■ DIRECTIONS
Find the line with "m_key r ≠ k ->" and the line with "- apply find_pool_container_abs." in the entries below; output exactly those two lines, every line between them, and no others.

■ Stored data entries
-- Opening Marker --

(* ===== verification/Metadata.v ===== *)
(** * Metadata: the [metadata.json] catalogue

    [metadata.json] holds a JSON list of records
    [{pool, container, key, filename, size, upload_time}] (lines 202-209 of
    [src/auto_chunk.py]).  The file is [option (list MetaRecord)]: [None]
    when it does not exist.  Each operation reads the whole list and, when
    it changes it, writes the whole list back:
    [append_to_json_file] (lines 169-183), [delete_by_key] (lines 44-58),
    [get_pool_and_container] (lines 61-79), [print_keys] (lines 34-43).
    They return the printed lines.

    [meta_abs] abstracts the list to a [gmap] from a key to the first
    record with that key, which is the record [get_pool_and_container]
    finds; the refinement lemmas say how each operation acts on it.
    [append_to_json_file] does not check for a duplicate key, so appending
    a second record for a key leaves the abstraction unchanged.  The
    abstract catalogue [spec_state] (no file, or a map from key to record)
    with [spec_add], [spec_remove] and [spec_lookup] is what the spec's
    Metadata Store promises; [meta_refinement] shows that the operations of
    [Meta] implement it through [file_abs]. *)

From stdpp Require Import base list strings gmap.
From Stdlib Require Import ZArith.
From S2P Require Import Prelude.

Record MetaRecord := mkMeta {
  m_pool : string;
  m_container : string;
  m_key : string;
  m_filename : string;
  m_size : Z;
  m_upload_time : Z;
}.

Abbreviation MetaFile := (option (list MetaRecord)).

Module Meta.

(** Lines 169-183: a missing file reads as [[]]; the record is appended
    and the whole list written back. *)
Definition append_to_json_file (data : MetaRecord) (file : MetaFile) : MetaFile :=
  let existing_data := match file with Some l => l | None => [] end in
  Some (existing_data ++ [data]).

(** Lines 44-58: drop every record with the key; the file is rewritten
    only when something was dropped. *)
Definition delete_by_key (key : string) (file : MetaFile) : MetaFile * list Msg :=
  match file with
  | None => (None, [MsgMetaMissing])
  | Some data =>
      let new_data := filter (λ item, m_key item ≠ key) data in
      if decide (length new_data < length data)
      then (Some new_data, [MsgAllDeleted key])
      else (Some data, [MsgKeyNotInData key])
  end.

(** Lines 76-79: the first record with the key. *)
Fixpoint find_pool_container (key : string) (data : list MetaRecord)
    : option (string * string) :=
  match data with
  | [] => None
  | item :: rest =>
      if decide (m_key item = key) then Some (m_pool item, m_container item)
      else find_pool_container key rest
  end.

(** Lines 61-79 *)
Definition get_pool_and_container (key : string) (file : MetaFile)
    : option (string * string) * list Msg :=
  match file with
  | None => (None, [MsgMetaMissing])
  | Some data => (find_pool_container key data, [])
  end.

(** Lines 34-43 *)
Definition print_keys (file : MetaFile) : list Msg :=
  match file with
  | None => [MsgMetaMissing]
  | Some data => (λ item, MsgKey (m_key item)) <$> data
  end.

(** ** Abstraction: key to first record *)

Definition meta_abs (data : list MetaRecord) : gmap string MetaRecord :=
  foldr (λ r m, <[m_key r := r]> m) ∅ data.

Definition location (r : MetaRecord) : string * string := (m_pool r, m_container r).

(** The abstract catalogue: no file, or a map from a key to its record.
    Adding a record keeps the record a key already has; removing a key
    removes its record; the lookup gives the location of the record. *)
Definition spec_state : Type := option (gmap string MetaRecord).

Definition file_abs (file : MetaFile) : spec_state := meta_abs <$> file.

Definition spec_add (r : MetaRecord) (s : spec_state) : spec_state :=
  Some (default ∅ s ∪ {[m_key r := r]}).

Definition spec_remove (key : string) (s : spec_state) : spec_state := delete key <$> s.

Definition spec_lookup (key : string) (s : spec_state) : option (string * string) :=
  s ≫= λ m, location <$> m !! key.

Lemma find_pool_container_abs (key : string) (data : list MetaRecord) :
  find_pool_container key data = location <$> meta_abs data !! key.
Proof.
  induction data as [|r data IH]; simpl; [done|].
  rewrite lookup_insert. case_decide as Hk; [done|]. apply IH.
Qed.

Lemma meta_abs_filter (key : string) (data : list MetaRecord) :
  meta_abs (filter (λ item, m_key item ≠ key) data) = delete key (meta_abs data).
Proof.
  induction data as [|r data IH]; simpl.
  - by rewrite delete_empty.
  - rewrite filter_cons. case_decide as Hk; simpl.
    + by rewrite IH, delete_insert_ne.
    + by rewrite IH, Hk, delete_insert_eq.
Qed.

Lemma meta_abs_app (data : list MetaRecord) (r : MetaRecord) :
  meta_abs (data ++ [r]) = meta_abs data ∪ {[m_key r := r]}.
Proof.
  induction data as [|r' data IH]; simpl.
  - by rewrite insert_empty, map_empty_union.
  - by rewrite IH, insert_union_l.
Qed.

(** A key is absent from the abstraction iff no record has it. *)
Lemma meta_abs_None (key : string) (data : list MetaRecord) :
  meta_abs data !! key = None <-> Forall (λ r, m_key r ≠ key) data.
Proof.
  induction data as [|r data IH]; simpl.
  - split; [constructor|]. intros _. apply lookup_empty.
  - rewrite lookup_insert, Forall_cons. case_decide; [|naive_solver].
    split; [done|]. intros [Hne _]. congruence.
Qed.

(** After an append, the record found is the old one if there was one. *)
Lemma find_pool_container_app (key : string) (data : list MetaRecord) (r : MetaRecord) :
  find_pool_container key (data ++ [r]) =
    match find_pool_container key data with
    | Some pc => Some pc
    | None => if decide (m_key r = key) then Some (location r) else None
    end.
Proof.
  induction data as [|r' data IH]; cbn [app find_pool_container]; [done|].
  destruct (decide (m_key r' = key)); [done|]. apply IH.
Qed.

Lemma find_pool_container_filter (key : string) (data : list MetaRecord) :
  find_pool_container key (filter (λ item, m_key item ≠ key) data) = None.
Proof. by rewrite find_pool_container_abs, meta_abs_filter, lookup_delete_eq. Qed.

(** Dropping the records of one key keeps the record found for another. *)
Lemma find_pool_container_filter_other (key k : string) (data : list MetaRecord) :
  key ≠ k -> find_pool_container k (filter (λ item, m_key item ≠ key) data) =
             find_pool_container k data.
Proof. intros Hne. by rewrite !find_pool_container_abs, meta_abs_filter, lookup_delete_ne. Qed.

(** Appending a record of another key keeps the record found for [k]. *)
Lemma find_pool_container_app_other (k : string) (data : list MetaRecord) (r : MetaRecord) :
  m_key r ≠ k -> find_pool_container k (data ++ [r]) = find_pool_container k data.
Proof.
  intros Hne. rewrite find_pool_container_app, decide_False by done.
  by destruct (find_pool_container k data).
Qed.

(** [delete_by_key] on a file with a record of the key drops its records. *)
Lemma delete_by_key_found (key : string) (data : list MetaRecord) (pc : string * string) :
  find_pool_container key data = Some pc ->
  delete_by_key key (Some data) =
    (Some (filter (λ item, m_key item ≠ key) data), [MsgAllDeleted key]).
Proof.
  intros Hf. unfold delete_by_key. rewrite decide_True; [done|].
  revert Hf. induction data as [|r data IH]; intros Hf; [done|].
  rewrite filter_cons. cbn [find_pool_container] in Hf.
  destruct (decide (m_key r = key)) as [Hk|Hk].
  - rewrite decide_False by (intros Hn; by apply Hn).
    pose proof (length_filter (λ item, m_key item ≠ key) data). simpl. lia.
  - rewrite decide_True by done. simpl. apply le_n_S, IH, Hf.
Qed.

(** [filter] keeps every element when it keeps as many as there are. *)
Lemma Forall_filter_length {A} (P : A -> Prop) `{∀ x, Decision (P x)} (l : list A) :
  ¬ length (filter P l) < length l -> Forall P l.
Proof.
  induction l as [|x l IH]; intros Hlen; [constructor|].
  rewrite filter_cons in Hlen. pose proof (length_filter P l).
  case_decide; simpl in Hlen; [constructor; [done|apply IH; lia]|lia].
Qed.

(** C17 *)
(** Refinement of the catalogue: through [file_abs], [append_to_json_file]
    acts as [spec_add] (a second record for a key is shadowed by the
    first), [delete_by_key] as [spec_remove] on both of its branches, and
    [get_pool_and_container] as [spec_lookup], on every file, missing or
    not. *)
Theorem meta_refinement (file : MetaFile) (r : MetaRecord) (key : string) :
  file_abs (append_to_json_file r file) = spec_add r (file_abs file) ∧
  file_abs (delete_by_key key file).1 = spec_remove key (file_abs file) ∧
  (get_pool_and_container key file).1 = spec_lookup key (file_abs file).
Proof.
  destruct file as [data|]; cbn; split_and!.
  - by rewrite meta_abs_app.
  - unfold delete_by_key. case_decide as Hlt; cbn; [by rewrite meta_abs_filter|].
    rewrite delete_id; [done|]. apply meta_abs_None. by apply (Forall_filter_length (λ item, m_key item ≠ key)).
  - apply find_pool_container_abs.
  - unfold spec_add. cbn. by rewrite map_empty_union, insert_empty.
  - done.
  - done.
Qed.

End Meta.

-- Closing Marker --

■ RESULT FOR THIS EXERCISE
  m_key r ≠ k -> find_pool_container k (data ++ [r]) = find_pool_container k data.
Proof.
  intros Hne. rewrite find_pool_container_app, decide_False by done.
  by destruct (find_pool_container k data).
Qed.

(** [delete_by_key] on a file with a record of the key drops its records. *)
Lemma delete_by_key_found (key : string) (data : list MetaRecord) (pc : string * string) :
  find_pool_container key data = Some pc ->
  delete_by_key key (Some data) =
    (Some (filter (λ item, m_key item ≠ key) data), [MsgAllDeleted key]).
Proof.
  intros Hf. unfold delete_by_key. rewrite decide_True; [done|].
  revert Hf. induction data as [|r data IH]; intros Hf; [done|].
  rewrite filter_cons. cbn [find_pool_container] in Hf.
  destruct (decide (m_key r = key)) as [Hk|Hk].
  - rewrite decide_False by (intros Hn; by apply Hn).
    pose proof (length_filter (λ item, m_key item ≠ key) data). simpl. lia.
  - rewrite decide_True by done. simpl. apply le_n_S, IH, Hf.
Qed.

(** [filter] keeps every element when it keeps as many as there are. *)
Lemma Forall_filter_length {A} (P : A -> Prop) `{∀ x, Decision (P x)} (l : list A) :
  ¬ length (filter P l) < length l -> Forall P l.
Proof.
  induction l as [|x l IH]; intros Hlen; [constructor|].
  rewrite filter_cons in Hlen. pose proof (length_filter P l).
  case_decide; simpl in Hlen; [constructor; [done|apply IH; lia]|lia].
Qed.

(** C17 *)
(** Refinement of the catalogue: through [file_abs], [append_to_json_file]
    acts as [spec_add] (a second record for a key is shadowed by the
    first), [delete_by_key] as [spec_remove] on both of its branches, and
    [get_pool_and_container] as [spec_lookup], on every file, missing or
    not. *)
Theorem meta_refinement (file : MetaFile) (r : MetaRecord) (key : string) :
  file_abs (append_to_json_file r file) = spec_add r (file_abs file) ∧
  file_abs (delete_by_key key file).1 = spec_remove key (file_abs file) ∧
  (get_pool_and_container key file).1 = spec_lookup key (file_abs file).
Proof.
  destruct file as [data|]; cbn; split_and!.
  - by rewrite meta_abs_app.
  - unfold delete_by_key. case_decide as Hlt; cbn; [by rewrite meta_abs_filter|].
    rewrite delete_id; [done|]. apply meta_abs_None. by apply (Forall_filter_length (λ item, m_key item ≠ key)).
  - apply find_pool_container_abs.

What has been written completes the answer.